古書
ここに古い本がある。
本はこの異世界の人間には読めない文字で書かれている。
しかし、異世界転生者であればこの古書は簡単に読めるだろう。
なぜなら、この古書が日本語で書かれていたからだ。
異世界転生者はこの異世界に『凸版印刷』技術を伝えた。
それは異世界で一般的に使われている『東大陸語』て伝えられており、異世界転生者が異世界の文字を理解出来た事を示している。

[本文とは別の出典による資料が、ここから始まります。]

(** * ModalBase.vue: the modal view binding

    A shallow embedding of [frontend/components/modal/ModalBase.vue]: the
    script block (the captured name, the local flag, the mounted hook, the
    two watchers and [closeModal]) and the part of the template that decides
    which DOM events call [closeModal]. *)

From stdpp Require Import base option list gmap strings.

Open Scope string_scope.
Open Scope list_scope.

(** ** Data *)

(** One entry of [modals.modals]: the code reads its [isOpen] field only. *)
Record Modal := { isOpen : bool }.

(** [modals.modals], a JS object keyed by the modal's name. *)
Abbreviation Modals := (gmap string Modal).

(** [defineProps<{ imageModal?: boolean; modalName: string }>()]; an omitted
    boolean prop reads as [false]. *)
Record Props := { imageModal : bool; prop_modalName : string }.

(** The store actions a component can call on [useModals()]. *)
Inductive Action := OpenModal | CloseModal.

(** What the binding does to the outside: events emitted to the embedding
    caller (name and arguments) and actions called on the store. *)
Inductive Effect :=
| Emit (event : string) (args : list string)
| Called (a : Action) (name : string).

(** The component instance together with the store it is bound to.
    [watched] is the value the watcher of [modals.modals[modalName]?.isOpen]
    saw last: Vue calls a watcher's callback only when the watched value
    differs from it. [log] lists the effects, oldest first. *)
Record World := {
  props : Props;
  modals : Modals;
  modalName : string;
  modalIsOpen : bool;
  watched : option bool;
  log : list Effect
}.

Definition set_props (p : Props) (w : World) : World :=
  {| props := p; modals := modals w; modalName := modalName w;
     modalIsOpen := modalIsOpen w; watched := watched w; log := log w |}.

Definition set_modals (f : Modals → Modals) (w : World) : World :=
  {| props := props w; modals := f (modals w); modalName := modalName w;
     modalIsOpen := modalIsOpen w; watched := watched w; log := log w |}.

Definition set_modalIsOpen (v : bool) (w : World) : World :=
  {| props := props w; modals := modals w; modalName := modalName w;
     modalIsOpen := v; watched := watched w; log := log w |}.

Definition set_watched (v : option bool) (w : World) : World :=
  {| props := props w; modals := modals w; modalName := modalName w;
     modalIsOpen := modalIsOpen w; watched := v; log := log w |}.

Definition record (e : Effect) (w : World) : World :=
  {| props := props w; modals := modals w; modalName := modalName w;
     modalIsOpen := modalIsOpen w; watched := watched w; log := log w ++ [e] |}.

(** ** Handlers as state transformers *)

Definition M (A : Type) : Type := World → A * World.

#[export] Instance M_ret : MRet M := λ A a w, (a, w).
#[export] Instance M_bind : MBind M := λ A B f m w, f (m w).1 (m w).2.

Definition gets {A} (f : World → A) : M A := λ w, (f w, w).
Definition modify (f : World → World) : M unit := λ w, (tt, f w).
Definition exec {A} (m : M A) (w : World) : World := (m w).2.

Fixpoint times (n : nat) (m : M unit) : M unit :=
  match n with
  | O => mret tt
  | S k => m ;; times k m
  end.

(** ** The template *)

(** The elements of the template, named by what they are. *)
Inductive Node :=
| Backdrop          (* <DialogBackdrop>, line 4 *)
| Wrapper           (* the <div> of line 7 *)
| Panel             (* <DialogPanel>, line 17 *)
| ImageCloseButton  (* <button v-if="imageModal">, line 25 *)
| CardButtonBox     (* <div v-else class="relative">, line 36 *)
| CardCloseButton   (* its <button>, line 37 *)
| ImageSlotBox      (* <div v-if="imageModal">, line 44 *)
| CardSlotBox       (* <div v-else>, line 57 *)
| SlotContent.      (* whatever the caller puts in <slot /> *)

Inductive Key := Enter | Esc | OtherKey.

Inductive DomEvent := Click | Keydown (k : Key) | Keypress (k : Key).

#[export] Instance Node_eq_dec : EqDecision Node.
Proof. solve_decision. Defined.
#[export] Instance Key_eq_dec : EqDecision Key.
Proof. solve_decision. Defined.
#[export] Instance DomEvent_eq_dec : EqDecision DomEvent.
Proof. solve_decision. Defined.

(** When an element is rendered. *)
Inductive Cond := Always | IfImage | IfCard.

Definition holds (im : bool) (c : Cond) : bool :=
  match c with
  | Always => true
  | IfImage => im
  | IfCard => negb im
  end.

(** An element: its name, its [v-if]/[v-else] condition, the events whose
    handler is [closeModal()], the events whose propagation the element
    stops, and its children. *)
#[warnings="-register-all"]
Inductive Tpl :=
  El (id : Node) (c : Cond) (on stops : list DomEvent) (kids : list Tpl).

(** The children of [<Dialog>], as written. [<DialogPanel>] is the panel of
    @headlessui/vue, which stops the propagation of clicks: a click on the
    panel or inside it does not reach the wrapping [<div>]. Key events pass. *)
Definition template : list Tpl :=
  [ El Backdrop Always [] [] [];
    El Wrapper Always [Click; Keydown Enter] []
      [ El Panel Always [] [Click]
          [ El ImageCloseButton IfImage [Click] [] [];
            El CardButtonBox IfCard [] []
              [ El CardCloseButton Always [Click] [] [] ];
            El ImageSlotBox IfImage [Click; Keypress Esc] []
              [ El SlotContent Always [] [] [] ];
            El CardSlotBox IfCard [] []
              [ El SlotContent Always [] [] [] ] ] ] ].

(** The elements an event meets on its way from [target] up to the root,
    the target first, each with its handled and its stopped events. [None]
    when the variant's template has no [target]. *)
Fixpoint bubble (im : bool) (target : Node) (t : Tpl)
  : option (list (list DomEvent * list DomEvent)) :=
  match t with
  | El id c on stops kids =>
      if holds im c then
        if decide (id = target) then Some [(on, stops)]
        else
          (fix among (ks : list Tpl) : option (list (list DomEvent * list DomEvent)) :=
             match ks with
             | [] => None
             | k :: ks' =>
                 match bubble im target k with
                 | Some p => Some (p ++ [(on, stops)])
                 | None => among ks'
                 end
             end) kids
      else None
  end.

Fixpoint bubble_from (im : bool) (target : Node) (ts : list Tpl)
  : list (list DomEvent * list DomEvent) :=
  match ts with
  | [] => []
  | t :: ts' =>
      match bubble im target t with
      | Some p => p
      | None => bubble_from im target ts'
      end
  end.

(** The handlers an event runs along its way: each element's own, and
    those further up as long as no element stops the event. *)
Fixpoint fired (ev : DomEvent) (path : list (list DomEvent * list DomEvent)) : nat :=
  match path with
  | [] => 0
  | (on, stops) :: up =>
      (if bool_decide (ev ∈ on) then 1 else 0)
      + (if bool_decide (ev ∈ stops) then 0 else fired ev up)
  end.

(** How many [closeModal()] handlers one event at [target] runs. *)
Definition hits (im : bool) (target : Node) (ev : DomEvent) : nat :=
  fired ev (bubble_from im target template).

(** Whether the variant's template has [target] at all: an element under a
    [v-if]/[v-else] that does not hold is left out. (Whether the dialog is
    on screen is another matter: [<Dialog :open="modalIsOpen">] shows its
    content only while the flag is [true].) *)
Definition in_variant (im : bool) (target : Node) : bool :=
  match bubble_from im target template with
  | [] => false
  | _ :: _ => true
  end.

(** ** The modal store *)

(** What the binding needs of [useModals()] besides the [modals] object: its
    actions, each taking a name and changing [modals]. The store's code is
    not part of the component; the binding is modelled over any store. *)
Class ModalStore := store_action : Action → string → Modals → Modals.

(** *** The store as the spec describes it *)

Module Registry.

(** Modelled from the spec: the store behind [useModals()] is not among the
    sources. Section 4.1: open(name) "ensures an entry for name exists, sets
    isOpen = true". *)
Definition openModal (name : string) (ms : Modals) : Modals :=
  <[name := {| isOpen := true |}]> ms.

(** Modelled from the spec: the store behind [useModals()] is not among the
    sources. Section 4.1: close(name) "sets isOpen = false for the entry if it
    exists; no-op (not an error) if the entry never existed". *)
Definition closeModal (name : string) (ms : Modals) : Modals :=
  match ms !! name with
  | Some _ => <[name := {| isOpen := false |}]> ms
  | None => ms
  end.

(** Modelled from the spec: the store behind [useModals()] is not among the
    sources. Section 4.1: get(name) "returns the current entry (or absent)
    without side effects". *)
Definition get (name : string) (ms : Modals) : option Modal := ms !! name.

(** The two actions as a store the binding can be bound to. *)
Definition store : ModalStore :=
  λ a, match a with
       | OpenModal => openModal
       | CloseModal => closeModal
       end.

End Registry.

(** ** The script block *)

Section Binding.

Context {the_store : ModalStore}.

(** [const modalName = props.modalName; const modalIsOpen = ref(false);]
    and the first evaluation of the watcher's getter, on the store as it is
    when the component is set up. *)
Definition setup (p : Props) (ms : Modals) : World :=
  {| props := p; modals := ms; modalName := prop_modalName p;
     modalIsOpen := false;
     watched := isOpen <$> ms !! prop_modalName p;
     log := [] |}.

なのに古書は日本語で書かれ、わざわざ手書きの文章で残されている。
それは古書に『異世界人には決して知られたくない内容』が記されているからだ。
古書は経年による劣化でいくつかに別れている。
その最初の30ページは『賢者』と呼ばれている気難しい薬屋が持っている。
書かれている内容を解読しようと古書を手に入れたようだ。
だが、解読作業は全く進んでいない。
進む訳がない。
日本語の言語体系は異世界のどの言語とも異なっており、いくら異世界の言語の知識があっても解読には繋がらないのだ。
僕は薬屋に立ち寄った時に、ぞんざいに置かれている古書を見つけた。
僕は古書をパラパラとめくり読んでみる。
「興味あんのかい?」薬屋の店主である女性・・・年齢不詳の『美女』が言う。
「いや、興味なかったんだけど、懐かしいね。
お爺ちゃんに教わった文字で書かれてる。」と僕。
「読めるのかい!?。」大声で薬屋が言う。
「そりゃまあ読めるよ、読めるから耳元で大声出さないでくれ!。」と耳を押さえながら僕が言う。
耳元で怒鳴られりゃ、そりゃ誰だって耳押さえるだろ。
「じゃあ、書かれている内容を私に教えてもらえるかい?。」と薬屋。
「別に良いけど、じゃあ、薬の代金まけてくれる?。」と僕は駄目元で言ってみた。
「わかったよ!。
じゃあ、今回の薬代はいらないよ。
その代わり、これ読んでもらうよ!。」と薬屋。
半額くらいになれば、余った金を小遣いに出来る。
でもタダになるとは思わなかった。
逆に少し怖くなってくる。
『好奇心はゴブリンを殺す』なんて諺もあるし。
僕が「何て答えようか?」悩んでいると、「ちょっと待て。
何でアンタはこの古書が読めるんだい?。
どこでこの文字を習ったんだい?。」と薬屋が言った。
「僕は離島育ちなんだ。
島の名前は『ミヤケ』。
僕は今、『ゴラン』家の下働きをしてるんだけど・・・兄弟が多いからね。
ある程度成長したら子供は離島を出て街で働かなきゃいけないんだよ。
『島』っていうのはさ、
僕のお爺ちゃんが仲間達と移り住んだ島なんだってさ。
島の名前はお爺ちゃんがつけたって言ってたよ。
お爺ちゃんは『ニホン』って国で生まれ育ったんだって。
どうやってここらへんに来たかは覚えてない・・・って言ってた。
島には学校とかなかったからさ、お爺ちゃんが読み書きを教えてくれたんだ。
その時に習ったのが『東大陸語』と『日本語』。
その文字はお爺ちゃんから習った『日本語』だよ。
うん、間違いない。」と僕。
「日本語・・・。」薬屋は口に出して言う。
口馴染みのない言葉だ。
全く聞いた事がない。
今でこそ世捨て人のような暮らしをしているが、昔は『賢者様』と言われ『皇国の知恵袋』などと言われたものだ。
なのに全く解読出来ない言語。
全く聞いた事のない言語。
それなのにこの少年は「読める」と事も無げに言う。
この時僕はお爺ちゃんに「あまり日本の話を誰にでもするな」と言われていたのを忘れていた。